BEGIN EXCERPTED RECORDS
(** * pycallgraphix: the call registry behind [register_method]

    A shallow embedding of [pycallgraphix/wrapper.py]: the [MethodCall]
    dataclass, the [SingletonForCallGraph] registry with its three
    collections, the decorator [register_method] with its wrapper
    [function_wrapper_for_node_storage], and the part of
    [MethodChart.make_graphviz_chart] that writes to the registered records.

    Python objects are references.  The [MethodCall] records live in an
    object store and the registry's lists hold their addresses, so that the
    assignment [methodcall.node = pydot.Node(...)] of the renderer is seen
    through every list that holds the record.  Registry code runs in a small
    state-and-exception monad: a [KeyError] of a dictionary access and the
    [ValueError] of [list.remove] are results, not impossible cases. *)

From Stdlib Require Import PrimFloat ZArith.
From stdpp Require Import gmap strings list.

Open Scope Z_scope.

(** ** Data model *)

(** Address of a [MethodCall] object in the store. *)
Definition loc := nat.

(** Identity of a [pydot.Node] object.  pydot's [Node] defines no [__eq__]:
    two handles are equal exactly when they are the same object. *)
Definition handle := nat.

(** [@dataclass class MethodCall: name: str; node: pydot.Node = None] *)
Record MethodCall := { name : string; node : option handle }.

(** The [__eq__] that [@dataclass] generates compares the tuples of all
    fields, [(self.name, self.node) == (other.name, other.node)]. *)
Definition MethodCall_eq (a b : MethodCall) : bool :=
  bool_decide (name a = name b) && bool_decide (node a = node b).

(** One value of the [my_info] dictionary.  The timer starts as the integer
    [0], which Python adds to a float as [0.0]. *)
Record Info := {
  timer : float;
  callcounter : Z;
  start : float;
  source_functions : list loc }.

(** The process state: the three attributes of the one
    [SingletonForCallGraph] instance, the store of [MethodCall] objects, the
    reading of [time.perf_counter] and the number of [pydot.Node] objects
    made so far.  The instance is built on first access by
    [SingletonMetaForCallGraph.__call__] with the attributes of [__init__];
    building it has no other effect, so the state starts from [__init__]. *)
Record State := {
  heap : list MethodCall;
  my_list_all_functions : list loc;
  my_list_source_functions : list loc;
  my_info : gmap string Info;
  clock : float;
  handles : handle }.

(** [SingletonForCallGraph.__init__], in a process that has run for no time. *)
Definition __init__ : State :=
  {| heap := []; my_list_all_functions := []; my_list_source_functions := [];
     my_info := ∅; clock := 0%float; handles := 0%nat |}.

(** The [my_list] argument of the registry's methods is always one of the
    instance's two lists, passed by reference. *)
Inductive list_ref := AllFunctions | SourceFunctions.

Definition get_list (r : list_ref) (st : State) : list loc :=
  match r with
  | AllFunctions => my_list_all_functions st
  | SourceFunctions => my_list_source_functions st
  end.

Definition put_list (r : list_ref) (l : list loc) (st : State) : State :=
  match r with
  | AllFunctions =>
      {| heap := heap st; my_list_all_functions := l;
         my_list_source_functions := my_list_source_functions st;
         my_info := my_info st; clock := clock st; handles := handles st |}
  | SourceFunctions =>
      {| heap := heap st; my_list_all_functions := my_list_all_functions st;
         my_list_source_functions := l;
         my_info := my_info st; clock := clock st; handles := handles st |}
  end.

Definition put_info (m : gmap string Info) (st : State) : State :=
  {| heap := heap st; my_list_all_functions := my_list_all_functions st;
     my_list_source_functions := my_list_source_functions st;
     my_info := m; clock := clock st; handles := handles st |}.

Definition put_heap (h : list MethodCall) (st : State) : State :=
  {| heap := h; my_list_all_functions := my_list_all_functions st;
     my_list_source_functions := my_list_source_functions st;
     my_info := my_info st; clock := clock st; handles := handles st |}.
(** C2. For every owner, repository and commit, [getCommitStatsWithRetry]
    with its three attempts returns stats and never raises.  It follows
    the retry policy: an answer with status 404 or 409 gives zero stats
    with [truncated = false] at once, with no further attempt; any other
    failure is followed by a suspension of [attempt * 2] seconds and a
    new attempt, up to three attempts; after the third failure the
    result is zero stats with [truncated = false]. *)
Theorem getCommitStatsWithRetry_never_raises :
  forall (env : Env) (owner repo sha : string) (w : World),
    exists stats w',
      getCommitStatsWithRetry env owner repo sha 3 w = (Ret (Some stats), w') /\
      fetchStats_policy env 3 owner repo sha 1 w = (Ret stats, w') /\
      (forall e1 w1,
          attemptOnce env owner repo sha w = (Ret (inl e1), w1) ->
          (status e1 = Some 404 \/ status e1 = Some 409 ->
           stats = CommitStats.zero /\ w' = w1) /\
          (status e1 <> Some 404 -> status e1 <> Some 409 ->
           forall e2 w2,
             attemptOnce env owner repo sha (suspended 2000 w1)
             = (Ret (inl e2), w2) ->
             (status e2 = Some 404 \/ status e2 = Some 409 ->
              stats = CommitStats.zero /\ w' = w2) /\
             (status e2 <> Some 404 -> status e2 <> Some 409 ->
              forall e3 w3,
                attemptOnce env owner repo sha (suspended 4000 w2)
                = (Ret (inl e3), w3) ->
                stats = CommitStats.zero /\ w' = w3))) /\
      CommitStats.zero
      = {| CommitStats.additions := 0; CommitStats.deletions := 0;
           CommitStats.total := 0; CommitStats.files := [];
           CommitStats.truncated := false |}.
Proof.
  intros env owner repo sha w.
  destruct (getCommitStatsWithRetry_policy env owner repo sha w)
    as (stats & w' & Hrun & Hpol & _).
  exists stats, w'. split; [exact Hrun |]. split; [exact Hpol |].
  split; [| reflexivity].
  intros e1 w1 Hatt1. simpl in Hpol.
  rewrite (bind_Ret _ _ _ _ _ Hatt1) in Hpol.
  split.
  { intros Hgone. apply notFoundOrConflict_status in Hgone. rewrite Hgone in Hpol.
    injection Hpol as <- <-. auto. }
  intros H404 H409. rewrite (notFoundOrConflict_other _ H404 H409) in Hpol.
  rewrite (bind_Ret _ _ _ _ _ (backoff_run 1 w1)) in Hpol.
  intros e2 w2 Hatt2.
  change (inject_Z (1 * 2 * 1000)) with 2000%Q in Hpol.
  rewrite (bind_Ret _ _ _ _ _ Hatt2) in Hpol.
  split.
  { intros Hgone. apply notFoundOrConflict_status in Hgone. rewrite Hgone in Hpol.
    injection Hpol as <- <-. auto. }
  clear H404 H409. intros H404 H409.
  rewrite (notFoundOrConflict_other _ H404 H409) in Hpol.
  rewrite (bind_Ret _ _ _ _ _ (backoff_run (1 + 1) w2)) in Hpol.
  intros e3 w3 Hatt3.
  change (inject_Z ((1 + 1) * 2 * 1000)) with 4000%Q in Hpol.
  rewrite (bind_Ret _ _ _ _ _ Hatt3) in Hpol.
  destruct (notFoundOrConflict e3); injection Hpol as <- <-; auto.
Qed.
(** * The deuteron N=2 VQE example of qcor (examples/hybrid/deuteron_h2_vqe.cpp)

    A shallow embedding of the example program: its three quantum kernels,
    the Hamiltonian it builds, and its [main] function, written as a finite
    interaction tree over the calls it makes into the qcor hybrid library.
    C++ [double] is Rocq's primitive binary64 [float]; [std::vector<double>]
    is [list float]. *)

From Stdlib Require Import List String ZArith Bool Arith Lia.
From Stdlib Require Import Floats.
From ExtLib Require Import Structures.Monad.
Import ListNotations.
Import MonadNotation.

Set Warnings "-inexact-float".

Local Open Scope string_scope.
Local Open Scope list_scope.
Local Open Scope monad_scope.

(** ** Observables

    [X(0)], [Y(1)], [Z(0)] and the overloaded [*], [+], [-] of the
    observable API build an operator expression; a [double] operand is an
    [Const]. The tree below is the C++ parse of the expression, with the
    usual precedence and left associativity. *)

Module Obs.

Inductive Pauli : Type := PX | PY | PZ.

Inductive Operator : Type :=
| Const (c : float)
| X (i : nat)
| Y (i : nat)
| Z (i : nat)
| Mul (a b : Operator)
| Add (a b : Operator)
| Sub (a b : Operator).

(** The qubit indices an expression mentions. *)
Fixpoint qubits (o : Operator) : list nat :=
  match o with
  | Const _ => []
  | X i | Y i | Z i => [i]
  | Mul a b | Add a b | Sub a b => qubits a ++ qubits b
  end.

(** A term of a weighted sum: a coefficient and a word of one-qubit
    Pauli operators, in the order written. *)
Definition Term : Type := float * list (Pauli * nat).

Definition scale (c : float) (t : Term) : Term := ((c * fst t)%float, snd t).
Definition mul_term (s t : Term) : Term := ((fst s * fst t)%float, snd s ++ snd t).

(** Modelled from the spec: the operator algebra behind [X], [Y], [Z] and
    the overloaded arithmetic is not part of the example; the glossary
    calls a Hamiltonian a weighted sum of quantum-operator terms.
    [expand] reads an expression as that sum by distributivity alone:
    a sum concatenates, a difference negates the coefficients of its
    right operand, a product multiplies term by term. *)
Fixpoint expand (o : Operator) : list Term :=
  match o with
  | Const c => [(c, [])]
  | X i => [(1%float, [(PX, i)])]
  | Y i => [(1%float, [(PY, i)])]
  | Z i => [(1%float, [(PZ, i)])]
  | Mul a b =>
      flat_map (fun s => map (mul_term s) (expand b)) (expand a)
  | Add a b => expand a ++ expand b
  | Sub a b => expand a ++ map (scale (-1)%float) (expand b)
  end.

(** The qubit indices of a weighted sum. *)
Definition support (ts : list Term) : list nat :=
  flat_map (fun t => map snd (snd t)) ts.

End Obs.

Declare Scope obs_scope.
Delimit Scope obs_scope with obs.
Bind Scope obs_scope with Obs.Operator.
Coercion Obs.Const : float >-> Obs.Operator.
Infix "*" := Obs.Mul : obs_scope.
Infix "+" := Obs.Add : obs_scope.
Infix "-" := Obs.Sub : obs_scope.

(** ** Qubit registers and kernel statements *)

(** A [qreg] is a named register; [q[i]] is the pair of the register's
    name and the index. *)
Record qreg : Type := { qreg_name : string; qreg_size : nat }.

Definition qubit : Type := (string * nat)%type.

Definition qreg_at (q : qreg) (i : nat) : qubit := (qreg_name q, i).

(** The statements of the two kernel languages the example uses. *)
Module xasm.
Inductive stmt : Type :=
| X (q : qubit)
| Ry (q : qubit) (theta : float)
| CX (ctrl tgt : qubit)
| exp_i_theta (q : qreg) (theta : float) (op : Obs.Operator).
End xasm.

Module openqasm.
Inductive stmt : Type :=
| x (q : qubit)
| cx (ctrl tgt : qubit).
End openqasm.

(** A kernel body is a sequence of statements, each in the language that
    the preceding [using qcor::...] selected. *)
Inductive KernelStmt : Type :=
| Xasm (s : xasm.stmt)
| OpenQasm (s : openqasm.stmt).

(** The circuit a kernel is lowered to. *)
Inductive Instruction : Type :=
| IX (q : qubit)
| IRy (q : qubit) (theta : float)
| ICNOT (ctrl tgt : qubit)
| IExpITheta (q : qreg) (theta : float) (op : Obs.Operator).

Definition Circuit : Type := list Instruction.

(** Modelled from the spec: the domain-specific compiler that lowers the
    annotated kernels to circuits is not part of the example. Each
    statement becomes the gate it names, with its operands in the order
    written: the first operand of [CX] and of [cx] is the control. *)
Definition lower (s : KernelStmt) : Instruction :=
  match s with
  | Xasm (xasm.X q) => IX q
  | Xasm (xasm.Ry q theta) => IRy q theta
  | Xasm (xasm.CX c t) => ICNOT c t
  | Xasm (xasm.exp_i_theta q theta op) => IExpITheta q theta op
  | OpenQasm (openqasm.x q) => IX q
  | OpenQasm (openqasm.cx c t) => ICNOT c t
  end.

Definition compile (body : list KernelStmt) : Circuit := map lower body.

(** ** The three kernels *)

(** [std::vector::operator[]]: no bounds check; [None] stands for the
    out-of-range read. *)
Definition vector_at {A : Type} (v : list A) (i : nat) : option A :=
  nth_error v i.

Definition ansatz (q : qreg) (x : float) : list KernelStmt :=
  [ Xasm (xasm.X (qreg_at q 0));
    Xasm (xasm.Ry (qreg_at q 1) x);
    Xasm (xasm.CX (qreg_at q 1) (qreg_at q 0)) ].

Definition ansatz_vec (q : qreg) (x : list float) : option (list KernelStmt) :=
  let ansatz_exponent := (Obs.X 0 * Obs.Y 1 - Obs.Y 0 * Obs.X 1)%obs in
  match vector_at x 0 with
  | Some x0 =>
      Some [ Xasm (xasm.X (qreg_at q 0));
             Xasm (xasm.exp_i_theta q x0 ansatz_exponent) ]
  | None => None
  end.

Definition xasm_open_qasm_mixed_ansatz (q : qreg) (xx : float)
  : list KernelStmt :=
  [ OpenQasm (openqasm.x (qreg_at q 0));
    Xasm (xasm.Ry (qreg_at q 1) xx);
    OpenQasm (openqasm.cx (qreg_at q 1) (qreg_at q 0)) ].

(** ** The Hamiltonian of [main] *)

Definition H : Obs.Operator :=
  (5.907%float - 2.1433%float * Obs.X 0 * Obs.X 1 -
   2.1433%float * Obs.Y 0 * Obs.Y 1 + 0.21829%float * Obs.Z 0 -
   6.125%float * Obs.Z 1)%obs.

(** ** The library interface used by [main] *)

(** The values of a [HeterogeneousMap] initialiser that the example writes:
    string literals and an [int]. *)
Inductive OptionValue : Type :=
| OptString (s : string)
| OptInt (n : Z).

Definition HeterogeneousMap : Type := list (string * OptionValue).

(** A kernel functor as handed to the [VQE] constructor: [ansatz] and the
    mixed kernel take a [double], [ansatz_vec] a vector. *)
Inductive Kernel : Type :=
| KernelDouble (k : qreg -> float -> list KernelStmt)
| KernelVector (k : qreg -> list float -> option (list KernelStmt)).

(** The initial parameters given to [execute]. *)
Inductive Args : Type :=
| ArgDouble (x : float)
| ArgVector (v : list float).

(** Objects that live on the library's side are referred to by handles. *)
Record VQE : Type := { vqe_id : nat }.
Record Optimizer : Type := { optimizer_id : nat }.
Record Handle : Type := { handle_id : nat }.

(** The calls into the library, indexed by the type of their result:
    the calls that [main] writes, and [execute_async] and [sync], which
    stand for the asynchronous interface that a comment of [main] names. *)
Inductive qcorE : Type -> Type :=
| createOptimizer (name : string) (options : HeterogeneousMap)
  : qcorE Optimizer
| VQE_new (kernel : Kernel) (observable : Obs.Operator)
          (options : HeterogeneousMap)
  : qcorE VQE
| execute (self : VQE) (optimizer : option Optimizer) (initial : Args)
  : qcorE (float * list float)
| execute_async (self : VQE) (optimizer : option Optimizer) (initial : Args)
  : qcorE Handle
| sync (self : VQE) (h : Handle)
  : qcorE (float * list float)
| get_unique_parameters (self : VQE)
  : qcorE (list (list float))
| get_unique_energies (self : VQE)
  : qcorE (list (float * list float)).

(** What a statement of [main] makes visible besides library calls: a
    [std::cout] statement with the items streamed into it, and the
    evaluation of a [qcor_expect] condition. *)
Inductive OutItem : Type :=
| OutStr (s : string)
| OutDouble (d : float)
| OutEndl.

Inductive Observation : Type :=
| Cout (items : list OutItem)
| Expect (cond : bool).

(** ** Programs

    A program is a finite tree: it returns, calls the library and goes on
    with the result, emits an observation, is aborted, or reads a vector
    out of range. *)
Inductive Prog (A : Type) : Type :=
| Ret (a : A)
| Call {R : Type} (c : qcorE R) (k : R -> Prog A)
| Emit (o : Observation) (k : Prog A)
| Halt
| OutOfRange.

Arguments Ret {A} a.
Arguments Call {A R} c k.
Arguments Emit {A} o k.
Arguments Halt {A}.
Arguments OutOfRange {A}.

Fixpoint Prog_bind {A B : Type} (p : Prog A) (f : A -> Prog B) : Prog B :=
  match p with
  | Ret a => f a
  | Call c k => Call c (fun r => Prog_bind (k r) f)
  | Emit o k => Emit o (Prog_bind k f)
  | Halt => Halt
  | OutOfRange => OutOfRange
  end.

#[export] Instance Monad_Prog : Monad Prog :=
  {| ret := @Ret; bind := @Prog_bind |}.

Definition call {R : Type} (c : qcorE R) : Prog R := Call c Ret.

Definition cout (items : list OutItem) : Prog unit := Emit (Cout items) (Ret tt).

(** [v[i]] inside [main]. *)
Definition subscript {A : Type} (v : list A) (i : nat) : Prog A :=
  match vector_at v i with
  | Some a => Ret a
  | None => OutOfRange
  end.

(** Modelled from the spec: the macro [qcor_expect] is not part of the
    example. It is a runtime check that aborts the process if its
    condition is false; the evaluation of the condition is recorded. *)
Definition qcor_expect (cond : bool) : Prog unit :=
  Emit (Expect cond) (if cond then Ret tt else Halt).

(** A range-based [for] over a vector. *)
Fixpoint for_each {A : Type} (l : list A) (body : A -> Prog unit) : Prog unit :=
  match l with
  | [] => Ret tt
  | a :: l' => body a ;; for_each l' body
  end.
END EXCERPTED RECORDS
YOUR GOAL » In the listing above, find the line containing "annotated kernels to" and the line containing "(** [std::vector::operator[]]: no", then repeat those two lines and everything between them exactly.

SOLUTION FOR THIS TASK »
    annotated kernels to circuits is not part of the example. Each
    statement becomes the gate it names, with its operands in the order
    written: the first operand of [CX] and of [cx] is the control. *)
Definition lower (s : KernelStmt) : Instruction :=
  match s with
  | Xasm (xasm.X q) => IX q
  | Xasm (xasm.Ry q theta) => IRy q theta
  | Xasm (xasm.CX c t) => ICNOT c t
  | Xasm (xasm.exp_i_theta q theta op) => IExpITheta q theta op
  | OpenQasm (openqasm.x q) => IX q
  | OpenQasm (openqasm.cx c t) => ICNOT c t
  end.

Definition compile (body : list KernelStmt) : Circuit := map lower body.

(** ** The three kernels *)

(** [std::vector::operator[]]: no bounds check; [None] stands for the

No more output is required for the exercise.